(* ===== verification/Policy.v ===== *)
(** * Policy: the destination policy engine (crates/uk-policy/src/lib.rs)

    Rules, their predicates, the address classifiers, first-match evaluation
    before and after name resolution, and the conversion of parsed
    configuration into rules.  The TOML parser is another crate's: its output,
    [RawPolicySet], is where the model starts. *)

From S2P Require Import Prelude Wire RustStd TargetCodec Auth.
Import Target.

Module Policy.

(* @src crates/uk-policy/src/lib.rs 17-43 PolicyError *)
Inductive PolicyError : Set :=
  | InvalidCidr (input : Bytes)
  | InvalidPortRange
  | InvalidAction (action : Bytes)
  | InvalidDomain (domain : Bytes)
  | InvalidKeyId (key_id : Bytes)
  | InvalidPolicyGroup (group : Bytes)
  | InvalidToml (message : Bytes).

Abbreviation PolicyResult := (result PolicyError).

(* @src crates/uk-policy/src/lib.rs 45-52 PolicyDecision *)
Inductive PolicyDecision : Set := Allow | Deny.

#[global] Instance PolicyDecision_eq_dec : EqDecision PolicyDecision.
Proof. solve_decision. Defined.

(* @src crates/uk-policy/src/lib.rs 54-62 PreResolveDecision *)
Inductive PreResolveDecision : Set := DeniedWithoutResolution | NeedsResolution.

(* @src crates/uk-policy/src/lib.rs 64-75 PolicyContext *)
Record PolicyContext : Set := {
  ctx_key_id : Bytes;
  ctx_policy_group : option Bytes;
  target : Target;
  resolved_ips : list IpAddr
}.

(* @src crates/uk-policy/src/lib.rs 327-346 Cidr *)
Inductive Cidr : Set :=
  | V4 (network : Ipv4Addr) (prefix : Z)
  | V6 (network : Ipv6Addr) (prefix : Z).

(* @src crates/uk-policy/src/lib.rs 190-209 PolicyRule *)
Record PolicyRule : Set := {
  action : PolicyDecision;
  key_id : option Bytes;
  policy_group : option Bytes;
  domain : option Bytes;
  domain_suffix : option Bytes;
  cidr : option Cidr;
  ports : option (Z * Z);
  private : option bool
}.

(* @src crates/uk-policy/src/lib.rs 77-87 PolicySet *)
Record PolicySet : Set := { rules : list PolicyRule }.

(** ** Addresses *)

(* @src crates/uk-policy/src/lib.rs 773-789 ipv4_mask *)
Definition ipv4_mask (prefix : Z) : Z :=
  if prefix =? 0 then 0
  else if (1 <=? prefix) && (prefix <=? 32)
  then truncate 32 (Z.shiftl 0xffffffff (32 - prefix))
  else 0xffffffff.

(* @src crates/uk-policy/src/lib.rs 791-801 ipv6_mask *)
Definition ipv6_mask (prefix : Z) : Z :=
  if prefix =? 0 then 0
  else if (1 <=? prefix) && (prefix <=? 128)
  then truncate 128 (Z.shiftl (2 ^ 128 - 1) (128 - prefix))
  else 2 ^ 128 - 1.

(* @src crates/uk-policy/src/lib.rs 767-771 ipv4_from_segments *)
Definition ipv4_from_segments (high low : Z) : Ipv4Addr :=
  ipv4_new (Z.shiftr high 8) (high mod 256) (Z.shiftr low 8) (low mod 256).

(* @src crates/uk-policy/src/lib.rs 758-765 ipv4_mapped *)
Definition ipv4_mapped (ip : Ipv6Addr) : option Ipv4Addr :=
  if bool_decide (take 5 (ipv6_segments ip) = [0; 0; 0; 0; 0]) && (ipv6_segment 5 ip =? 0xffff)
  then Some (ipv4_from_segments (ipv6_segment 6 ip) (ipv6_segment 7 ip))
  else None.

(* @src crates/uk-policy/src/lib.rs 723-756 embedded_ipv4 *)
Definition embedded_ipv4 (ip : Ipv6Addr) : option Ipv4Addr :=
  match ipv4_mapped ip with
  | Some mapped => Some mapped
  | None =>
    if bool_decide (take 6 (ipv6_segments ip) = [0x0064; 0xff9b; 0; 0; 0; 0])
    then Some (ipv4_from_segments (ipv6_segment 6 ip) (ipv6_segment 7 ip))
    else if bool_decide (take 6 (ipv6_segments ip) = [0; 0; 0; 0; 0; 0])
            && negb ((ipv6_segment 6 ip =? 0) && (ipv6_segment 7 ip <=? 1))
    then Some (ipv4_from_segments (ipv6_segment 6 ip) (ipv6_segment 7 ip))
    else if ipv6_segment 0 ip =? 0x2002
    then Some (ipv4_from_segments (ipv6_segment 1 ip) (ipv6_segment 2 ip))
    else None
  end.

(* @src crates/uk-policy/src/lib.rs 659-667 is_ipv4_this_network *)
Definition is_ipv4_this_network (ip : Ipv4Addr) : bool := ipv4_octet 0 ip =? 0.

Definition octets3 (a b c : Z) (ip : Ipv4Addr) : bool :=
  (ipv4_octet 0 ip =? a) && (ipv4_octet 1 ip =? b) && (ipv4_octet 2 ip =? c).

(* @src crates/uk-policy/src/lib.rs 669-674 is_ipv4_documentation *)
Definition is_ipv4_documentation (ip : Ipv4Addr) : bool :=
  octets3 192 0 2 ip || octets3 198 51 100 ip || octets3 203 0 113 ip.

(* @src crates/uk-policy/src/lib.rs 676-679 is_ipv4_shared_address *)
Definition is_ipv4_shared_address (ip : Ipv4Addr) : bool :=
  (ipv4_octet 0 ip =? 100) && in_range 64 127 (ipv4_octet 1 ip).

(* @src crates/uk-policy/src/lib.rs 681-684 is_ipv4_benchmarking *)
Definition is_ipv4_benchmarking (ip : Ipv4Addr) : bool :=
  (ipv4_octet 0 ip =? 198) && ((ipv4_octet 1 ip =? 18) || (ipv4_octet 1 ip =? 19)).

(* @src crates/uk-policy/src/lib.rs 686-690 is_ipv4_protocol_assignment *)
Definition is_ipv4_protocol_assignment (ip : Ipv4Addr) : bool := octets3 192 0 0 ip.
(** The two loops are inverse to each other, in both directions. *)
Lemma read_write_tail t p :
  length t = TAIL_LEN → length p = TAIL_PAYLOAD_LEN → bytes_ok p →
  read_tail_payload (write_tail_payload t p) = p.
Proof.
  intros Ht Hp Hok. apply bytes_ext; [apply bytes_ok_read_tail|done|by rewrite length_read_tail|].
  rewrite length_read_tail. intros j k Hj Hk. rewrite read_tail_testbit by lia.
  rewrite bool_decide_true by lia. unfold tail_bit. set (i := (8 * j + (7 - Z.to_nat k))%nat).
  pose proof (div_mod_bound i 7 ltac:(done)) as [E7 H7].
  assert (i < 224)%nat by (unfold TAIL_PAYLOAD_LEN, IDENTITY_LEN, COUNTER_LEN, TAG_LEN in Hj; lia).
  rewrite write_tail_testbit; [|done|unfold TAIL_LEN; lia|lia]. rewrite decide_True by lia.
  replace (7 * (i / 7) + (6 - Z.to_nat (6 - Z.of_nat (i mod 7))))%nat with i by lia.
  unfold payload_bit, i. destruct (group_index j (7 - Z.to_nat k) 8) as [-> ->]; [lia|].
  cbn [andb]. f_equal. lia.
Qed.

Lemma write_read_tail t :
  length t = TAIL_LEN → bytes_ok t → write_tail_payload t (read_tail_payload t) = t.
Proof.
  intros Ht Hok. apply bytes_ext; [by apply bytes_ok_write_tail|done|apply length_write_tail|].
  rewrite length_write_tail, Ht. intros g k Hg Hk. rewrite write_tail_testbit by done.
  case_decide; [|done]. unfold payload_bit. set (i := (7 * g + (6 - Z.to_nat k))%nat).
  pose proof (div_mod_bound i 8 ltac:(done)) as [E8 H8]. unfold TAIL_LEN in Hg.
  rewrite read_tail_testbit; [|unfold TAIL_PAYLOAD_LEN, IDENTITY_LEN, COUNTER_LEN, TAG_LEN; lia|lia].
  rewrite bool_decide_true by lia.
  replace (8 * (i / 8) + (7 - Z.to_nat (7 - Z.of_nat (i mod 8))))%nat with i by lia.
  unfold tail_bit, i. destruct (group_index g (6 - Z.to_nat k) 7) as [-> ->]; [lia|].
  cbn [andb]. f_equal. lia.
Qed.

(** The high bits of the tail survive. *)
Lemma pack_high_bits_write t p :
  length t = TAIL_LEN → pack_high_bits (write_tail_payload t p) = pack_high_bits t.
Proof.
  intros Ht. unfold pack_high_bits. rewrite length_write_tail, Ht.
  change (Nat.min TAIL_LEN TAIL_LEN) with TAIL_LEN.
  assert (∀ g, (g < TAIL_LEN)%nat →
    Z.land (write_tail_payload t p !!! g) 0x80 = Z.land (t !!! g) 0x80) as Hhi.
  { intros g Hg. change 0x80 with (2 ^ 7). apply Z.bits_inj'. intros k Hk. rewrite !Z.land_spec.
    destruct (decide (k = 7)) as [->|]; [by rewrite write_tail_testbit|].
    by rewrite Z.pow2_bits_false, !andb_false_r by lia. }
  assert (Forall (λ i, (i < TAIL_LEN)%nat) (seq 0 TAIL_LEN)) as Hl
    by (apply Forall_forall; intros i Hi%elem_of_seq; lia).
  revert Hl. generalize [0; 0; 0; 0]. induction (seq 0 TAIL_LEN) as [|i l IH]; intros acc Hl; [done|].
  apply Forall_cons in Hl as [Hi Hl]. simpl. unfold pack_bit at 2 4. by rewrite Hhi, IH.
Qed.
(* ===== verification/MaskReplay.v ===== *)
(** * MaskReplay: the replay registry of masking preludes (crates/uk-mask/src/replay.rs)

    Per client identity, the highest committed counter and a 1024-bit window of
    the counters below it, in sixteen 64-bit words; the identities in a bounded
    FIFO.  The window is shown to represent the set of committed counters, the
    registry to refuse every counter it committed for as long as the identity
    is tracked. *)

From S2P Require Import Prelude Wire RustStd Mask.

Module Replay.
Import Mask.

(* @src crates/uk-mask/src/replay.rs 22-23 WINDOW_WORDS *)
Definition WINDOW_WORDS : nat := Z.to_nat (REPLAY_WINDOW / 64).

(* @src crates/uk-mask/src/replay.rs 25-34 Replayed *)
Inductive Replayed : Set := Zero | Duplicate | BelowWindow.

(* @src crates/uk-mask/src/replay.rs 36-43 ReplayDecision *)
Inductive ReplayDecision : Set :=
  | Accepted
  | Rejected (r : Replayed).

#[global] Instance ReplayDecision_eq_dec : EqDecision ReplayDecision.
Proof. unfold EqDecision, Decision. decide equality. decide equality. Defined.

(* @src crates/uk-mask/src/replay.rs 45-50 ReplayEntry *)
Record ReplayEntry : Set := { highest : Z; seen : list Z }.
· · · ·
What the exercise asks: Starting with the line that holds "(* @src crates/uk-mask/src/replay.rs 36-43", copy each remaining line of the listing above exactly, through the last one.

Written solution:
(* @src crates/uk-mask/src/replay.rs 36-43 ReplayDecision *)
Inductive ReplayDecision : Set :=
  | Accepted
  | Rejected (r : Replayed).

#[global] Instance ReplayDecision_eq_dec : EqDecision ReplayDecision.
Proof. unfold EqDecision, Decision. decide equality. decide equality. Defined.

(* @src crates/uk-mask/src/replay.rs 45-50 ReplayEntry *)
Record ReplayEntry : Set := { highest : Z; seen : list Z }.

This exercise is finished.